Storage systems: how to choose ?!

A project of any complexity, whatever one may say, is faced with the task of storing data. Different systems can be such storage: Block storage, File storage, Object storage and Key-value storage. In any sane project, before buying a storage solution, tests are carried out to check certain parameters in certain conditions. Recalling how many good projects made by the right growing hands have pierced the fact that they forgot about scalability, we decided to figure out:

What characteristics of Block storage and File storage should be considered if you want the storage system to grow after it grows
Why fault tolerance at the software level is more reliable and cheaper than at the hardware level
How to conduct testing in order to compare "apples to apples"
How to get an order of magnitude more / less IOPS by changing just one parameter

During testing, we used RAID systems and Parallels Cloud Storage (PStorage) distributed storage . PStorage is included with Parallels Cloud Server .

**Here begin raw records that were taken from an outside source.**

Lemma trusted_proxies_ok s seen l : trusted_proxies_loop s seen l = [] ->
  NoDup l /\ Forall (proxy_ok s) l /\ Forall (fun e => e ∉ seen) l.
Proof.
  revert seen. induction l as [|entry l IH]; intros seen; cbn; [by repeat constructor|].
  rewrite app_nil. intros [He (Hnd & Hall & Hun)%IH].
  assert (entry ∉ seen /\ proxy_ok s entry) as [Hseen Hok].
  { revert He. unfold trusted_proxy_entry, proxy_ok. case_bool_decide as Hin; [done|].
    destruct (String.eqb entry TrustedProxyUnix).
    - rewrite when_nil. intros Hu. apply negb_false_iff, String.eqb_eq in Hu. done.
    - destruct (ParsePrefix entry) as [p|]; [|done]. case_bool_decide as Hp; cbn [negb]; [|done]. rewrite when_nil.
      intros Hu. apply String.eqb_neq in Hu. eauto. }
  rewrite Forall_forall in Hun. split; [|split; [by constructor|]].
  - apply NoDup_cons. split; [|done]. intros Hin. apply (Hun _ Hin). set_solver.
  - constructor; [done|]. rewrite Forall_forall. intros x Hx Hin. apply (Hun _ Hx). set_solver.
Qed.

Lemma validateServer_ok s : validateServer s = [] -> server_ok s.
Proof.
  unfold validateServer. rewrite !app_nil, !when_nil.
  intros (Hl & Ha & Hd & Hprox & H1 & H2 & H3 & H4 & H5 & H6 & H7 & H8 & H9 & H10 & H11 & Hu & Ht).
  apply Z.leb_gt in H1, H2, H3, H4, H5, H6, H7, H8, H9, H10, H11.
  split; [|lia|lia| |by apply trusted_proxies_ok in Hprox as (? & ? & _)].
  - unfold validate_listen in Hl. unfold listener_ok. cbv zeta in *.
    destruct (String.eqb_spec (l_Network (s_Listen s)) "tcp") as [En|En].
    + right. split; [done|]. apply app_nil in Hl as [Hm Hl]. apply when_nil, negb_false_iff, String.eqb_eq in Hm. split; [done|].
      destruct (SplitHostPort _) as [[host port]|]; [|done]. exists host, port. split; [done|].
      apply when_nil in Hl. destruct (IsNonLoopbackHost host); [|by left]. right.
      destruct (TLSConfigured (s_TLS s)) eqn:Et; cbn in Hl.
      * left. cbn in Ht. apply orb_false_iff in Ht as [Hc Hk]. by apply String.eqb_neq in Hc, Hk.
      * right. by apply negb_false_iff.
    + left. destruct (String.eqb_spec (l_Network (s_Listen s)) "unix") as [Eu|Eu]; [|done].
      apply app_nil in Hl as [Hl Hm]. destruct (String.eqb _ ""); [done|]. apply when_nil, negb_false_iff in Hl.
      apply when_nil in Hm. split; [done|]. split; [done|]. split; [by destruct (TLSConfigured (s_TLS s))|].
      destruct (ParseUint _ 8 16) as [mode|]; [|done]. apply orb_false_iff in Hm as [Hm1 Hm2].
      apply Z.eqb_neq in Hm1. apply Z.ltb_ge in Hm2. eauto.
  - intros Hne. apply String.eqb_neq in Hne. rewrite Hne in Ha, Hd. cbn in Ha, Hd.
    apply negb_false_iff in Ha. by apply String.eqb_neq in Hd.
Qed.

(** The guarantees of an accepted configuration: the contract between the
    loader and the components built from it. *)
Record config_ok cfg : Prop := {
  co_version : Version cfg = 1;
  co_server : server_ok (c_Server cfg);
  co_auth : IsAbs (UsersFilePath (c_Auth cfg)) = true /\ IsAbs (PepperFile (c_Auth cfg)) = true;
  co_network : bn_Mode (sec_BackendNetwork (c_Security cfg)) ∈ ["loopback-only"; "any"; "allowed-cidrs"]
    /\ Forall (fun c => is_Some (ParseCIDR c)) (bn_CIDRs (sec_BackendNetwork (c_Security cfg)))
    /\ (bn_Mode (sec_BackendNetwork (c_Security cfg)) = "allowed-cidrs" <->
        bn_CIDRs (sec_BackendNetwork (c_Security cfg)) <> []);
  co_limits : f_leb (GlobalRequestsPerSecond (c_Limits cfg)) (f_of_Z 0) = false
    /\ 0 < GlobalBurst (c_Limits cfg)
    /\ f_leb (PreauthRequestsPerSecond (c_Limits cfg)) (f_of_Z 0) = false
    /\ 0 < PreauthBurst (c_Limits cfg);
  co_lograte : f_leb (AuthFailureLogRate (c_Limits cfg)) (f_of_Z 0) = false;
  co_logging : log_Format (c_Logging cfg) ∈ ["json"; "text"] /\ log_Level (c_Logging cfg) ∈ ["debug"; "info"; "warn"; "error"];
  co_sandbox : ll_Mode (sec_Landlock (c_Security cfg)) ∈ sandbox_modes /\ sec_Seatbelt (c_Security cfg) ∈ sandbox_modes
    /\ 1 <= MinimumABI (sec_Landlock (c_Security cfg)) <= MaxABI;
  co_shutdown : 0 < GracePeriod (c_Shutdown cfg);
  co_responses : 0 < AffinityTTL (c_Responses cfg) /\ 0 < MaxAffinityEntries (c_Responses cfg);
  co_retry : 1 <= MaxAttempts (c_Retry cfg) <= 8
    /\ 0 < InitialBackoff (c_Retry cfg) <= MaxBackoff (c_Retry cfg);
  co_accounting : acc_Enabled (c_Accounting cfg) = true ->
    acc_Path (c_Accounting cfg) <> "" /\ 0 < acc_QueueSize (c_Accounting cfg)
    /\ 0 <= ReplayMaxBytes (c_Accounting cfg) /\ Overflow (c_Accounting cfg) = "drop-and-alert"
    /\ (FSync (c_Accounting cfg) = "interval" /\ 0 < FSyncInterval (c_Accounting cfg)
        \/ FSync (c_Accounting cfg) ∈ ["every"; "never"] /\ FSyncInterval (c_Accounting cfg) = 0);
  co_reservation : 0 <= UnknownUsageReservation (c_Accounting cfg);
  co_backends : Backends cfg <> ∅ /\ forall name b, Backends cfg !! name = Some b ->
    backend_ok (sec_BackendNetwork (c_Security cfg)) b;
  co_models : c_Models cfg <> ∅ /\ forall name m, c_Models cfg !! name = Some m ->
    model_ok (Backends cfg) name m
}.
(* ===== verification/Peer.v ===== *)
(** * The client's address: [internal/httpapi/peer.go]

    Which address a request is limited and logged under, when a reverse
    proxy the operator trusts forwards it in [X-Forwarded-For]. *)

From Stdlib Require Import Ascii.
From S2P Require Import Prelude GoStrings Net Json IpText Config ConfigFacts Float64.

(** ** Trust *)

(* src: internal/httpapi/peer.go maxForwardedHops *)
Definition maxForwardedHops : nat := 32.

(* src: internal/httpapi/peer.go trustedPeers *)
Record trustedPeers := mkPeers { tp_nets : list Prefix; tp_unix : bool }.

(** One iteration of the loop of [newTrustedPeers]. *)
Definition add_trusted (network : string) (t : trustedPeers) (entry : string) : trustedPeers :=
  if String.eqb entry TrustedProxyUnix then mkPeers (tp_nets t) (String.eqb network "unix")
  else match ParsePrefix entry with
       | Some p => mkPeers (tp_nets t ++ [Masked p]) (tp_unix t)
       | None => t
       end.
(* src: internal/httpapi/peer.go newTrustedPeers *)
Definition newTrustedPeers (network : string) (entries : list string) : trustedPeers :=
  foldl (add_trusted network) (mkPeers [] false) entries.

(* src: internal/httpapi/peer.go trustedPeers.trusts *)
Definition trusts (t : trustedPeers) (a : Addr) : bool :=
  existsb (fun p => prefix_contains p a) (tp_nets t).

(** ** The address of a request *)

(* src: internal/httpapi/server.go peerString *)
Definition peerString (remoteAddr : string) : string :=
  if String.eqb remoteAddr "" || String.eqb remoteAddr "@" then "unix"
  else match SplitHostPort remoteAddr with
       | None => remoteAddr
       | Some (host, _) => host
       end.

To begin with, we define the main characteristics that you need to pay attention to when choosing a storage system. They will determine the structure of the post.

fault tolerance
Data recovery speed
Performance tailored to your needs.
Data consistency

fault tolerance

The most important property of a data storage system is that the system is designed to SAVE data without any compromises, that is, to ensure maximum availability and in no case to lose even a small part of them. For some reason, very many people think about performance, price, but pay little attention to the reliability of data storage.

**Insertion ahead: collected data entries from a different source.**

(** The effect of one [Allow] on the table. *)
Lemma source_Allow_srcs c order r ip now :
  sources_ok c r -> order ≡ₚ map_to_list (srcs r) ->
  let r' := fst (source_Allow order r ip now) in
  sources_ok c r' /\ (exists st, srcs r' !! ip = Some st /\ src_last st = now)
  /\ (forall ip', ip' <> ip -> srcs r' !! ip' <> srcs r !! ip' ->
      srcs r' !! ip' = None /\ srcs r !! ip = None /\ Z.of_nat (sources_size r) = c
      /\ exists st, srcs r !! ip' = Some st
           /\ Forall (fun e => src_last st <= src_last e.2) (take evictProbeBudget order)).
Proof.
  intros [Hc Hp Hs Hr] Hord. unfold source_Allow, NewBucket, sources_size in *. rewrite Hr.
  destruct (srcs r !! ip) as [st|] eqn:E.
  - destruct (Allow (src_rate st) now) as [b res]. cbn. split; [|split].
    + split; cbn; try done. unfold sources_size; cbn. by rewrite map_size_insert_Some.
    + rewrite lookup_insert_eq. eauto.
    + intros ip' Hne. by rewrite lookup_insert_ne.
  - rewrite Hc. set (b0 := mkBucket _ _ _ _). destruct (Allow b0 now) as [b res]. cbn [fst srcs].
    destruct (Z.leb_spec c (Z.of_nat (size (srcs r)))) as [Hfull|Hroom].
    + destruct (evictOldest_spec order (srcs r) Hord) as (v & st & Hv & -> & Hold).
      { intros He. rewrite He, map_size_empty in Hfull. lia. }
      split; [|split].
      * split; cbn; try done. unfold sources_size; cbn.
        rewrite map_size_insert_None, map_size_delete_Some by (eauto; by rewrite lookup_delete_None; right).
        assert (size (srcs r) <> 0%nat) by lia. lia.
      * rewrite lookup_insert_eq. eauto.
      * intros ip' Hne. rewrite lookup_insert_ne by done.
        destruct (decide (v = ip')) as [->|]; [|by rewrite lookup_delete_ne].
        rewrite lookup_delete_eq. intros _. split_and!; [done..|lia|eauto].
    + split; [|split].
      * split; cbn; try done. unfold sources_size; cbn. rewrite map_size_insert_None by done. lia.
      * rewrite lookup_insert_eq. eauto.
      * intros ip' Hne. by rewrite lookup_insert_ne.
Qed.

Lemma sources_ok_reachable c r0 r : rtc sstep r0 r -> sources_ok c r0 -> sources_ok c r.
Proof.
  induction 1 as [|r1 r2 r3 (order & ip & now & Hord & <-) _ IH]; [done|]. intros Hok.
  apply IH. by apply source_Allow_srcs.
Qed.

(** The pre-auth table cannot be grown or used to disturb other clients
    beyond one eviction.  After any sequence of requests and any map
    iteration orders it holds at most the configured number of sources (at
    least one); every request leaves its own source in the table, stamped
    with its time; another source's bucket is either untouched or, when the
    table was full and the request's source was new, evicted, in which case
    no entry probed by the scan was used less recently. *)
Theorem source_registry_bounded rps burst capacity r0 r order ip now :
  NewSourceRegistry rps burst capacity = Some r0 -> rtc sstep r0 r ->
  order ≡ₚ map_to_list (srcs r) ->
  let r' := fst (source_Allow order r ip now) in
  Z.of_nat (sources_size r') <= Z.max 1 capacity
  /\ (exists st, srcs r' !! ip = Some st /\ src_last st = now)
  /\ (forall ip', ip' <> ip -> srcs r' !! ip' <> srcs r !! ip' ->
      srcs r' !! ip' = None /\ srcs r !! ip = None
      /\ Z.of_nat (sources_size r) = Z.max 1 capacity
      /\ exists st, srcs r !! ip' = Some st
           /\ Forall (fun e => src_last st <= src_last e.2) (take evictProbeBudget order)).
Proof.
  intros Hnew Hrtc Hord. assert (sources_ok (Z.max 1 capacity) r0) as H0.
  { unfold NewSourceRegistry in Hnew. destruct (f_leb _ _) eqn:E; [done|]. injection Hnew as <-.
    split; cbn; [destruct (Z.ltb_spec capacity 1); lia|lia|cbv [sources_size srcs]; rewrite map_size_empty; lia|done]. }
  pose proof (sources_ok_reachable _ _ _ Hrtc H0) as Hok.
  destruct (source_Allow_srcs _ order r ip now Hok Hord) as ([_ _ Hs _] & Hip & Hoth).
  by split_and!.
Qed.
End Sources.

To ensure fault tolerance in the event of a failure, there is only one technique - redundancy. The question is at what level redundancy is applied. With some crude simplification, we can say that there are two levels: Hardware and Software.

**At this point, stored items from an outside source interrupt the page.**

(* ===== verification/Routing.v ===== *)
(** * Routing: [internal/routing/router.go]

    The mapping of a public model to one eligible backend per attempt, with
    the five strategies and passive health.  The router's counters are
    explicit state; the clock and the backends' live load are arguments of
    the operations. *)

From S2P Require Import Prelude Float64 GoStrings Net Config ConfigFacts.
From Stdlib Require Import QArith Lqa.
From stdpp Require Import sorting.
#[local] Open Scope Z_scope.

Section Routing.
Context {F : Type} `{Float64 F}.

Inductive route_error :=
| ErrUnknownModel
| ErrNoEligibleBackend
| ErrUnimplementedStrategy (s : string).
#[global] Instance route_error_eq_dec : EqDecision route_error.
Proof. solve_decision. Defined.

Inductive new_error :=
| NENoModels
| NENoBackends (model : string)
| NEStrategy (model strategy : string)
| NEUnknownBackend (model backend : string)
| NENoUpstream (backend : string).

(* src: internal/routing/router.go 48-52 healthBaseCooldown *)
Definition healthBaseCooldown : duration := 5 * Second.
(* src: internal/routing/router.go 53-53 healthMaxCooldown *)
Definition healthMaxCooldown : duration := Minute.
(* src: internal/routing/router.go 54-54 healthShiftCap *)
Definition healthShiftCap : Z := 16.

(* src: internal/routing/router.go Target *)
Record Target := mkTarget { PublicModel : string; t_Backend : string; Upstream : string; t_Type : string }.

(* src: internal/routing/router.go replica *)
Record replica := mkReplica { r_name : string; r_upstream : string; r_weight : Z }.

(* src: internal/routing/router.go modelEntry *)
Record modelEntry := mkEntry { typ : string; strategy : string; replicas : list replica }.
#[global] Instance replica_inhabited : Inhabited replica := populate (mkReplica "" "" 0).

(** ** Passive health *)

(* src: internal/routing/router.go hState *)
Record hState := mkHState { until : time; streak : Z }.
(** The [states] map of [health]; [base] and [max] are the constants. *)
(* src: internal/routing/router.go health *)
Record health := mkHealth { states : gmap string hState }.

(* src: internal/routing/router.go newHealth *)
Definition newHealth : health := mkHealth ∅.

(* src: internal/routing/router.go health.unavailable *)
Definition unavailable (h : health) (now : time) (name : string) : bool :=
  match states h !! name with Some s => After (until s) now | None => false end.

(* src: internal/routing/router.go health.recordFailure *)
Definition recordFailure (h : health) (now : time) (name : string) : health :=
  let s := default (mkHState zero_time 0) (states h !! name) in
  let n := streak s + 1 in
  let shift := Z.min (n - 1) healthShiftCap in
  let cooldown := Z.min (wrap64 (Z.shiftl healthBaseCooldown shift)) healthMaxCooldown in
  mkHealth (<[name := mkHState (time_add now cooldown) n]> (states h)).

(* src: internal/routing/router.go health.recordSuccess *)
Definition recordSuccess (h : health) (name : string) : health := mkHealth (delete name (states h)).

(** ** The router *)

(* src: internal/routing/router.go Router *)
Record Router := mkRouter {
  models : gmap string modelEntry;
  order : list string;
  r_health : health;
  rr : gmap string Z;             (* per-model round-robin counter, uint64 *)
  wrr : gmap string (list Z)      (* per-model smooth weighted round-robin *)
}.

Definition supportedStrategies (s : string) : bool := one_of SupportedStrategies s.
#[local] Arguments supportedStrategies : simpl never.

(** The replicas of one model, in the order of its references. *)
(* src: internal/routing/router.go 130-141 New *)
Fixpoint build_replicas (cfg : Config (F := F)) (name : string) (refs : list BackendRef)
  : result new_error (list replica) :=
  match refs with
  | [] => Ok []
  | ref :: refs =>
      match Backends cfg !! ref_Name ref with
      | None => Err (NEUnknownBackend name (ref_Name ref))
      | Some b =>
          if String.eqb (UpstreamModel b) "" then Err (NENoUpstream (ref_Name ref))
          else
            let w := Z.max (Weight ref) 1 in
            let? reps := build_replicas cfg name refs in
            Ok (mkReplica (ref_Name ref) (UpstreamModel b) w :: reps)
      end
  end.

Fixpoint build_models (cfg : Config (F := F)) (ms : list (string * Model)) (acc : gmap string modelEntry)
  : result new_error (gmap string modelEntry) :=
  match ms with
  | [] => Ok acc
  | (name, m) :: ms =>
      if bool_decide (m_Backends m = []) then Err (NENoBackends name)
      else if negb (supportedStrategies (Strategy m)) then Err (NEStrategy name (Strategy m))
      else
        let? reps := build_replicas cfg name (m_Backends m) in
        build_models cfg ms (<[name := mkEntry (m_Type m) (Strategy m) reps]> acc)
  end.

(* src: internal/routing/router.go New *)
Definition New (cfg : Config (F := F)) : result new_error Router :=
  if (size (c_Models cfg) =? 0)%nat then Err NENoModels
  else
    let? ms := build_models cfg (map_to_list (c_Models cfg)) ∅ in
    Ok (mkRouter ms (sorted_keys (c_Models cfg)) newHealth ∅ ∅).

(* src: internal/routing/router.go excluded *)
Definition excluded (exclude : list string) (name : string) : bool := existsb (String.eqb name) exclude.

(** The indices of the eligible replicas. *)
(* src: internal/routing/router.go 158-164 Router.Select *)
Definition candidates (r : Router) (now : time) (entry : modelEntry) (exclude : list string) : list nat :=
  List.filter (fun i => let rep := replicas entry !!! i in
                        negb (excluded exclude (r_name rep) || unavailable (r_health r) now (r_name rep)))
              (seq 0 (length (replicas entry))).

(* src: internal/routing/router.go score *)
Definition score (rep : replica) (inflight : string -> Z) : F :=
  f_div (f_of_Z (inflight (r_name rep) + 1)) (f_of_Z (r_weight rep)).

(** The first index of the ring starting at [start] that is a candidate. *)
Definition ring_pick (n start : nat) (cands : list nat) (dflt : nat) : nat :=
  match List.find (fun i => existsb (Nat.eqb i) cands) (map (fun k => (start + k) mod n)%nat (seq 0 n)) with
  | Some i => i
  | None => dflt
  end.

(** The loops "best = i if i is better than best" over the candidates. *)
Definition best_of (better : nat -> nat -> bool) (c0 : nat) (cs : list nat) : nat :=
  fold_left (fun best i => if better i best then i else best) cs c0.

Definition add64 (a b : Z) : Z := wrap64 (a + b).

(** One iteration of smooth weighted round-robin on the counters. *)
(* src: internal/routing/router.go Router.nextWRR *)
Definition nextWRR (current : option (list Z)) (entry : modelEntry) (cands : list nat) : list Z * nat :=
  let zeros := replicate (length (replicas entry)) 0 in
  let current := match current with None => zeros | Some c => c end in
  let current := if (length current =? length (replicas entry))%nat then current else zeros in
  let weight i := r_weight (replicas entry !!! i) in
  let current := fold_left (fun cur i => <[i := add64 (cur !!! i) (weight i)]> cur) cands current in
  let total := fold_left (fun t i => add64 t (weight i)) cands 0 in
  match cands with
  | [] => (current, 0%nat)
  | c0 :: cs =>
      let best := best_of (fun i best => (current !!! best) <? (current !!! i)) c0 cs in
      (<[best := add64 (current !!! best) (- total)]> current, best)
  end.

Definition with_rr (r : Router) (m : string) (n : Z) : Router :=
  mkRouter (models r) (order r) (r_health r) (<[m := n]> (rr r)) (wrr r).
Definition with_wrr (r : Router) (m : string) (c : list Z) : Router :=
  mkRouter (models r) (order r) (r_health r) (rr r) (<[m := c]> (wrr r)).
Definition with_health (r : Router) (h : health) : Router :=
  mkRouter (models r) (order r) h (rr r) (wrr r).

(** The strategy switch: the new router and the chosen index. *)
(* src: internal/routing/router.go 169-225 Router.Select *)
Definition pick_index (r : Router) (inflight : string -> Z) (publicModel : string) (entry : modelEntry)
    (c0 : nat) (cs : list nat) : Router * result route_error nat :=
  let cands := c0 :: cs in
  let load i := inflight (r_name (replicas entry !!! i)) in
  if String.eqb (strategy entry) "single" then (r, Ok c0)
  else if String.eqb (strategy entry) "round-robin" then
    let c := wrapu64 (default 0 (rr r !! publicModel) + 1) in
    let n := wrapu64 (c - 1) in
    let start := Z.to_nat (n mod Z.of_nat (length (replicas entry))) in
    (with_rr r publicModel c, Ok (ring_pick (length (replicas entry)) start cands c0))
  else if String.eqb (strategy entry) "weighted-round-robin" then
    let '(current, best) := nextWRR (wrr r !! publicModel) entry cands in
    (with_wrr r publicModel current, Ok best)
  else if String.eqb (strategy entry) "least-inflight" then
    (r, Ok (best_of (fun i best => load i <? load best) c0 cs))
  else if String.eqb (strategy entry) "weighted-least-inflight" then
    (r, Ok (best_of (fun i best => f_ltb (score (replicas entry !!! i) inflight)
                                         (score (replicas entry !!! best) inflight)) c0 cs))
  else (r, Err (ErrUnimplementedStrategy (strategy entry))).

(* src: internal/routing/router.go Router.Select *)
Definition Select (r : Router) (now : time) (inflight : string -> Z) (publicModel : string) (exclude : list string)
  : Router * result route_error Target :=
  match models r !! publicModel with
  | None => (r, Err ErrUnknownModel)
  | Some entry =>
      match candidates r now entry exclude with
      | [] => (r, Err ErrNoEligibleBackend)
      | c0 :: cs =>
          let '(r, pick) := pick_index r inflight publicModel entry c0 cs in
          (r, let? i := pick in
              let rep := replicas entry !!! i in
              Ok (mkTarget publicModel (r_name rep) (r_upstream rep) (typ entry)))
      end
  end.

(* src: internal/routing/router.go Router.Has *)
Definition Has (r : Router) (publicModel : string) : bool := bool_decide (is_Some (models r !! publicModel)).

(* src: internal/routing/router.go Router.List *)
Definition List_models (r : Router) : list string := order r.

(* src: internal/routing/router.go Router.TypeOf *)
Definition TypeOf (r : Router) (publicModel : string) : string :=
  match models r !! publicModel with Some e => typ e | None => "" end.

(* src: internal/routing/router.go Router.UpstreamFor *)
Definition UpstreamFor (r : Router) (backendName : string) : option string :=
  head (flat_map (fun name =>
    match models r !! name with
    | Some e => map r_upstream (List.filter (fun rep => String.eqb (r_name rep) backendName) (replicas e))
    | None => []
    end) (order r)).

(* src: internal/routing/router.go Router.RecordFailure *)
Definition RecordFailure (r : Router) (now : time) (backendName : string) : Router :=
  with_health r (recordFailure (r_health r) now backendName).

(* src: internal/routing/router.go Router.RecordSuccess *)
Definition RecordSuccess (r : Router) (backendName : string) : Router :=
  with_health r (recordSuccess (r_health r) backendName).


(** ** The choice among candidates *)

Lemma best_of_in better c0 cs : best_of better c0 cs ∈ c0 :: cs.
Proof.
  unfold best_of. revert c0. induction cs as [|c cs IH]; intros c0; cbn; [by left|].
  specialize (IH (if better c c0 then c else c0)). destruct (better c c0); set_solver.
Qed.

Hardware-level redundancy has long been established in enterprise systems. SAN / NAS boxes have double redundancy for all modules (two, or even three power supplies, a couple of “brain” boards) and store data simultaneously on several disks inside one box. Personally, I metaphorically imagine this as a very safe mug: the most reliable to keep the fluid inside, with thick walls and always with two handles in case one of them breaks.

Software-level redundancy is just beginning to penetrate Enterprise systems, but every year it eats away a larger and larger chunk of HW solutions. The principle is simple. Such systems do not rely on the reliability of iron. They believe that it is a priori unreliable, and solve backup tasks at the software level by creating copies (replicas) of data and storing them on physically different hardware. Continuing the analogy with cups, this is when there are several completely ordinary cups, and you poured tea into both, suddenly one will break.

Thus, SW solutions do not require expensive equipment, as a rule, are more profitable, but at the same time provide exactly the same fault tolerance, although at a different level. They are also easier to optimize, for example, distribute data to different sites, perform balancing, change the level of fault tolerance, and scale linearly with the growth of the cluster.

I’ll tell you how to solve the backup issue using the example of Parallels Cloud Storage (PStorage). PStorage is not tied to any vendor of iron and is able to work on completely ordinary machines, up to desktop PCs. We do not trust the hardware, so the PStorage architecture is designed to lose any physical server as a whole (and not just a separate disk). All data in Parallels Cloud Storage is stored in multiple copies (replicas). At the same time, PStorage never stores more than one copy on a physical server / rack / room (as you wish). We recommend storing 3 copies of data in order to be protected from the simultaneous failure of two servers / racks at once.

Comment: the figure shows an example of a cluster that stores data in two copies.

Data recovery speed

What happens if one of the drives fails?

To begin, consider the usual HW RAID1 (mirror) of two disks. In the event of a single drive falling out, the RAID continues to work with the remaining one, waiting for the moment of replacing the failed drive. Those. RAID is vulnerable at this time: the remaining disk stores a single copy of the data. One of our clients had a case when they carried out repairs and sawed metal in their data center. Shavings flew directly to running servers, and within a few hours, the disks in them began to fly out one after another. Then the system was organized on ordinary RAID, and as a result, the provider lost some of the data.

How long the system is in a vulnerable state depends on the recovery time. This dependence is described by the following formula:

MTTDL ~ = 1 / T ^ 2 * C , where T is the recovery time, and the mean time to data loss ( MTTDL ) is the average time between data loss and C is a certain coefficient.

So, the faster the system recovers the required number of copies of data, the less likely it is to lose data. Here we even omit the fact that to start the HW RAID recovery process, the administrator needs to replace the dead disk with a new one, and this also takes time, especially if the disk needs to be ordered.

For RAID1, the recovery time is the time it takes for the RAID controller to transfer data from the working disk to a new one. As you might guess, the copy speed will be equal to the read / write speed of the HDD, i.e. approximately 100 MB / s, if the RAID controller is completely unloaded. And if at this time the RAID controller is loaded from the outside, then the speed will be several times lower. A thoughtful reader will perform similar calculations for RAID10, RAID5, RAID6 and come to the conclusion that any HW RAID is restored at a speed not higher than the speed of a single disk.

SAN / NAS systems almost always use the same conventional RAID approach. They group disks and collect RAID from them. Actually, the recovery speed is the same.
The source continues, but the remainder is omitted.